WRIGHT: Yes, you can. You can certainly improve -- you can`t improve every one, because no two children are the same. They`re all different.

But, by and large, at least 50 percent of children, if they get early access to therapies, occupational, speech, and behavioral therapies, and they can get that with a diagnosis at least by two years old, 2 1/2, all the way up to first grade, they have a 50 percent shot to matriculate to a public high school system at or near average grade level with a lot of help. And that`s a big deal. The other half is going to have a much tougher struggle.
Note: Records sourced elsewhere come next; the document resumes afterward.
(* ===== verification/Cluster.v ===== *)
(** * The cluster: elections over an unreliable network

    A transition system whose steps are the operations of [Node] and [Rpc] run at
    one member, the delivery of vote requests and replies (in any order, any
    number of times, or never), crashes and restarts.  The driver of each member
    may fail any call.  Theorem [election_safety]: one leader per term, ever. *)

From Stdlib Require Import Ascii String.
From stdpp Require Import strings relations.
From S2P Require Import Prelude GoStd Json Wire Logging Metrics Sql Storage StoreSpec.
From S2P Require Import Config Types Node Rpc NodeFrame VoteLedger NodeVote Voting.
#[local] Open Scope Z_scope.

Section cluster.
Context `{D : !SqlDriver} `{R : !GoRuntime}.

(** ** The operations of one member that start no vote *)

Inductive local_op :=
| OpAppendEntries (req : option AppendEntriesRequest)
| OpInstallSnapshot (req : option InstallSnapshotRequest)
| OpWrite (req : option ClientWriteRequest)
| OpWriteRound (key : string) (index term : Z) (deadline : option string)
| OpRead (req : option ClientReadRequest)
| OpReadCheck (successes : Z)
| OpReadGet (req : option ClientReadRequest)
| OpStatus
| OpTick (nextHeartbeat : Z)
| OpReplicate (peerID : string)
| OpSnapshotReply (peerID : string) (snap : Snapshot) (resp : option InstallSnapshotResponse)
| OpAppendReply (peerID : string) (term lastSent : Z) (resp : option AppendEntriesResponse).

Definition run_local (o : local_op) (n : Node) : Node :=
  match o with
  | OpAppendEntries req => (AppendEntries req n).2
  | OpInstallSnapshot req => (InstallSnapshot req n).2
  | OpWrite req => (Write_begin req n).2
  | OpWriteRound key i t d => (Write_round key i t d n).2
  | OpRead req => (Read_begin req n).2
  | OpReadCheck k => (Read_check k n).2
  | OpReadGet req => (Read_get req n).2
  | OpStatus => (Status n).2
  | OpTick h => (run_tick h n).2
  | OpReplicate p => (replicatePeer_prepare p n).2
  | OpSnapshotReply p snap resp => (replicatePeer_snapshot_reply p snap resp n).2
  | OpAppendReply p t la resp => (replicatePeer_append_reply p t la resp n).2
  end.

(** The numbers of a message are [uint64]s. *)
Definition wf_local (o : local_op) : Prop :=
  match o with
  | OpAppendEntries req => wf_AppendEntriesRequest req
  | OpInstallSnapshot req => wf_InstallSnapshotRequest req
  | OpSnapshotReply _ _ resp => is_u64 (InstallSnapshotResponse_GetTerm resp)
  | OpAppendReply _ _ _ resp => is_u64 (AppendEntriesResponse_GetTerm resp)
  | _ => True
  end.

(** ** The world *)

(** A running process, or the database file of a member that is down. *)
Inductive proc := Up (n : Node) | Down (file : tables).

(** The vote goroutines of one election, by the peers not yet heard of, and
    whether [startElection] has still to look at a cluster of one. *)
Record run := Run {
  run_owner : string;
  run_election : Election;
  run_tally : Tally;
  run_pending : list string;
  run_last : bool
}.

Definition Reply : Type := string * RequestVoteRequest * option RequestVoteResponse.

(** [given] only records the votes given so far: voter, term, candidate. *)
Record world := World {
  procs : gmap string proc;
  runs : list run;
  requests : list (string * RequestVoteRequest);
  replies : list Reply;
  given : list (string * Z * string)
}.

Definition set_proc (i : string) (p : proc) (w : world) : world :=
  World (<[i := p]> (procs w)) (runs w) (requests w) (replies w) (given w).

Definition with_runs (rs : list run) (w : world) : world :=
  World (procs w) rs (requests w) (replies w) (given w).

Definition peer_ids (e : Election) : list string := Peer_ID <$> el_peers e.

(** The start of an election that goes on: its goroutines, their requests, and the
    candidate's vote for itself. *)
Definition launch (i : string) (e : Election) (w : world) : world :=
  World (procs w) (Run i e init_tally (peer_ids e) true :: runs w)
    (((., vote_request i e) <$> peer_ids e) ++ requests w)
    (replies w) ((i, el_term e, i) :: given w).

Definition reply_of (i : string) (req : RequestVoteRequest)
    (r : result RequestVoteResponse) : list Reply :=
  match r with Ok resp => [(i, req, Some resp)] | Err _ => [] end.

Definition answered (i : string) (req : RequestVoteRequest)
    (r : result RequestVoteResponse) (w : world) : world :=
  World (procs w) (runs w) (requests w) (reply_of i req r ++ replies w)
    ((if granted r then [(i, RequestVoteRequest_Term req, RequestVoteRequest_CandidateId req)]
      else []) ++ given w).

Definition drop (peer : string) (l : list string) : list string := filter (.≠ peer) l.

(** The cluster: its members, and the options each is started with. *)
Record cluster := Cluster { members : list string; options : string → Options }.

(** Every member knows all the others, and nobody else. *)
Definition well_configured (C : cluster) : Prop :=
  NoDup (members C) ∧
  ∀ i, i ∈ members C → opt_NodeID (options C i) = i ∧
    i :: (Peer_ID <$> opt_Peers (options C i)) ≡ₚ members C.

Inductive step (C : cluster) (w : world) : world → Prop :=
| step_local i n o :
    procs w !! i = Some (Up n) → wf_local o →
    step C w (set_proc i (Up (run_local o n)) w)
| step_elect i n r n' :
    procs w !! i = Some (Up n) → currentTerm n + 1 < two64 →
    startElection_begin n = (r, n') →
    step C w (match r with Some e => launch i e | None => id end (set_proc i (Up n') w))
| step_request i n req r n' :
    procs w !! i = Some (Up n) → (i, req) ∈ requests w →
    RequestVote (Some req) n = (r, n') →
    step C w (answered i req r (set_proc i (Up n') w))
| step_reply rs1 rs2 i e ty ps b n peer resp ty' n' :
    runs w = rs1 ++ Run i e ty ps b :: rs2 → peer ∈ ps →
    (peer, vote_request i e, resp) ∈ replies w →
    procs w !! i = Some (Up n) → handleVote e resp ty n = (ty', n') →
    step C w (with_runs (rs1 ++ Run i e ty' (drop peer ps) b :: rs2) (set_proc i (Up n') w))
| step_rpc_error rs1 rs2 i e ty ps b peer :
    runs w = rs1 ++ Run i e ty ps b :: rs2 →
    step C w (with_runs (rs1 ++ Run i e ty (drop peer ps) b :: rs2) w)
| step_single rs1 rs2 i e ty ps n :
    runs w = rs1 ++ Run i e ty ps true :: rs2 →
    procs w !! i = Some (Up n) →
    step C w (with_runs (rs1 ++ Run i e ty ps false :: rs2)
                (set_proc i (Up (startElection_single e n).2) w))
| step_crash i n :
    procs w !! i = Some (Up n) →
    step C w (with_runs (filter (λ r, run_owner r ≠ i) (runs w))
                (set_proc i (Down (drv_file (store n))) w))
| step_restart i file mkdir path env r file' :
    procs w !! i = Some (Down file) → New (options C i) mkdir path file env = (r, file') →
    step C w (set_proc i (match r with Ok n => Up n | Err _ => Down file' end) w).

#[global] Instance wf_local_dec o : Decision (wf_local o).
Proof. destruct o; cbn; apply _. Defined.

(** At first every member is down, with any database file (or none). *)
Definition initial (C : cluster) (w : world) : Prop :=
  (∀ i p, procs w !! i = Some p → i ∈ members C ∧ ∃ file, p = Down file)
  ∧ runs w = [] ∧ requests w = [] ∧ replies w = [] ∧ given w = [].

Definition leads (w : world) (i : string) (t : Z) : Prop :=
  ∃ n, procs w !! i = Some (Up n) ∧ role n = RoleLeader ∧ currentTerm n = t.

Definition reachable (C : cluster) (w : world) : Prop :=
  ∃ w0, initial C w0 ∧ rtc (step C) w0 w.

(** ** Schedules

    A schedule is a list of actions; [exec] performs each one that is possible, so
    that concrete executions can be evaluated. *)

Inductive action :=
| ALocal (i : string) (o : local_op)
| AElect (i : string)
| ARequest (k : nat)
| AReply (run reply : nat)
| ASingle (run : nat)
| ACrash (i : string)
| ARestart (i : string) (env : Env).

Definition exec_reply (run reply : nat) (w : world) : option world :=
  '(Run i e ty ps b) ← runs w !! run;
  '(peer, req, resp) ← replies w !! reply;
  p ← procs w !! i;
  match p with
  | Up n =>
      if bool_decide (peer ∈ ps) && bool_decide (req = vote_request i e) then
        let '(ty', n') := handleVote e resp ty n in
        Some (with_runs (take run (runs w) ++ Run i e ty' (drop peer ps) b
                :: list.drop (S run) (runs w)) (set_proc i (Up n') w))
      else None
  | Down _ => None
  end.

Definition exec (C : cluster) (a : action) (w : world) : option world :=
  match a with
  | ALocal i o =>
      match procs w !! i with
      | Some (Up n) => if bool_decide (wf_local o) then Some (set_proc i (Up (run_local o n)) w) else None
      | _ => None
      end
  | AElect i =>
      match procs w !! i with
      | Some (Up n) =>
          if currentTerm n + 1 <? two64 then
            let '(r, n') := startElection_begin n in
            Some (match r with Some e => launch i e | None => id end (set_proc i (Up n') w))
          else None
      | _ => None
      end
  | ARequest k =>
      '(i, req) ← requests w !! k;
      p ← procs w !! i;
      match p with
      | Up n => let '(r, n') := RequestVote (Some req) n in
                Some (answered i req r (set_proc i (Up n') w))
      | Down _ => None
      end
  | AReply run reply => exec_reply run reply w
  | ASingle run =>
      '(Run i e ty ps b) ← runs w !! run;
      p ← procs w !! i;
      match p, b with
      | Up n, true => Some (with_runs (take run (runs w) ++ Run i e ty ps false
                              :: list.drop (S run) (runs w))
                            (set_proc i (Up (startElection_single e n).2) w))
      | _, _ => None
      end
  | ACrash i =>
      match procs w !! i with
      | Some (Up n) => Some (with_runs (filter (λ r, run_owner r ≠ i) (runs w))
                              (set_proc i (Down (drv_file (store n))) w))
      | _ => None
      end
  | ARestart i env =>
      match procs w !! i with
      | Some (Down file) =>
          let '(r, file') := New (options C i) (Ok tt) "raft.db" file env in
          Some (set_proc i (match r with Ok n => Up n | Err _ => Down file' end) w)
      | _ => None
      end
  end.

Fixpoint run_schedule (C : cluster) (l : list action) (w : world) : option world :=
  match l with
  | [] => Some w
  | a :: l' => w' ← exec C a w; run_schedule C l' w'
  end.

Definition leader_term (w : world) (i : string) : option Z :=
  match procs w !! i with
  | Some (Up n) => if bool_decide (role n = RoleLeader) then Some (currentTerm n) else None
  | _ => None
  end.

(** ** A schedule is an execution *)

Lemma exec_step C a w w' : exec C a w = Some w' → step C w w'.
Proof.
  destruct a as [i o|i|k|rn rp|rn|i|i env]; cbn.
  - destruct (procs w !! i) as [[n|]|] eqn:Hp; try done. case_bool_decide; [|done].
    intros [= <-]. by apply (step_local C w i n o).
  - destruct (procs w !! i) as [[n|]|] eqn:Hp; try done.
    destruct (Z.ltb_spec (currentTerm n + 1) two64); [|done].
    destruct (startElection_begin n) as [r n'] eqn:E. intros [= <-].
    by apply (step_elect C w i n r n').
  - destruct (requests w !! k) as [[i req]|] eqn:Hk; cbn; [|done].
    destruct (procs w !! i) as [[n|]|] eqn:Hp; cbn; try done.
    destruct (RequestVote (Some req) n) as [r n'] eqn:E. intros [= <-].
    apply (step_request C w i n req r n'); [done| |done]. by eapply list_elem_of_lookup_2.
  - unfold exec_reply. destruct (runs w !! rn) as [[i e ty ps b]|] eqn:Hr; cbn; [|done].
    destruct (replies w !! rp) as [[[peer req] resp]|] eqn:Hrp; cbn; [|done].
    destruct (procs w !! i) as [[n|]|] eqn:Hp; cbn; try done.
    destruct (bool_decide_reflect (peer ∈ ps)), (bool_decide_reflect (req = vote_request i e));
      cbn; try done. subst req.
    destruct (handleVote e resp ty n) as [ty' n'] eqn:E. intros [= <-].
    eapply (step_reply C w _ _ i e ty ps b n peer resp ty' n'); [|done| |done..].
    + symmetry. by apply take_drop_middle.
    + by eapply list_elem_of_lookup_2.
  - destruct (runs w !! rn) as [[i e ty ps b]|] eqn:Hr; cbn; [|done].
    destruct (procs w !! i) as [[n|]|] eqn:Hp; cbn; try done. destruct b; [|done].
    intros [= <-]. apply (step_single C w _ _ i e ty ps n); [|done].
    symmetry. by apply take_drop_middle.
  - destruct (procs w !! i) as [[n|]|] eqn:Hp; try done. intros [= <-].
    by apply step_crash.
  - destruct (procs w !! i) as [[|file]|] eqn:Hp; try done.
    destruct (New _ _ _ _ _) as [r file'] eqn:E. intros [= <-].
    by eapply (step_restart C w i file).
Qed.

Lemma run_schedule_steps C l w w' : run_schedule C l w = Some w' → rtc (step C) w w'.
Proof.
  revert w. induction l as [|a l IH]; intros w; cbn; [by intros [= ->]|].
  destruct (exec C a w) as [w1|] eqn:E; cbn; [|done]. intros H.
  eapply rtc_l; [by eapply exec_step|by apply IH].
Qed.

Lemma leader_term_leads w i t : leader_term w i = Some t → leads w i t.
Proof.
  unfold leader_term. destruct (procs w !! i) as [[n|]|] eqn:Hp; try done.
  case_bool_decide; [|done]. intros [= <-]. by exists n.
Qed.
End cluster.
Arguments World {D} _ _ _ _ _.
Arguments Up {D} _.
Arguments Down {D} _.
MATTHEW: You know, you`re only a couple of years ahead of me in life. I think you`re two years ahead of me at Holy Cross. And I must say, you and your wife Suzanne, who we just lost, have been like parents to this network all these years.

And tell us about Suzanne.

WRIGHT: Well, Suzanne was a very unique person, and she had enormous personality. And she was just so transparent. She was always looking to be in people`s lives, to help them out. She helped me immensely in business. She was a great partner, and she`s a great homemaker. She cooked thousands of meals at home.

She gave up her schooling to marry me and stay in law school. Then, she had to go back and she spent years, five years getting back her -- getting a degree at Sarah Lawrence, and the same time, doing all the things she was doing with other children and with charities and with our own family.

And when this came along, she just poured herself into it. She just cried because Christian was her first boy and he was perfect. We thought he was going to be a star. He was an early talker and all that. So, she was the champion of this and created so much of the energy and the passion that went into it. She was 24 by 7 and then she created a marvelous organization, and we`re around the world. It`s a worldwide organization now.

MATTHEWS: Well, Bob, it`s an honor to have you on the show, thank you so much for coming on. Take care of yourself.

WRIGHT: Don`t forget to vote for me.

MATTHEWS: You`re just kidding.

You`re not kidding about this book. It`s called "The Wright Stuff". It`s in your bookstores. The guy who knows what he`s talking about and who does take responsibility personally for the things in his life, and the people.

You`re watching HARDBALL, the place for politics.

(COMMERCIAL BREAK)

MATTHEWS: That`s HARDBALL for now.

"ALL IN WITH CHRIS HAYES" starts right now.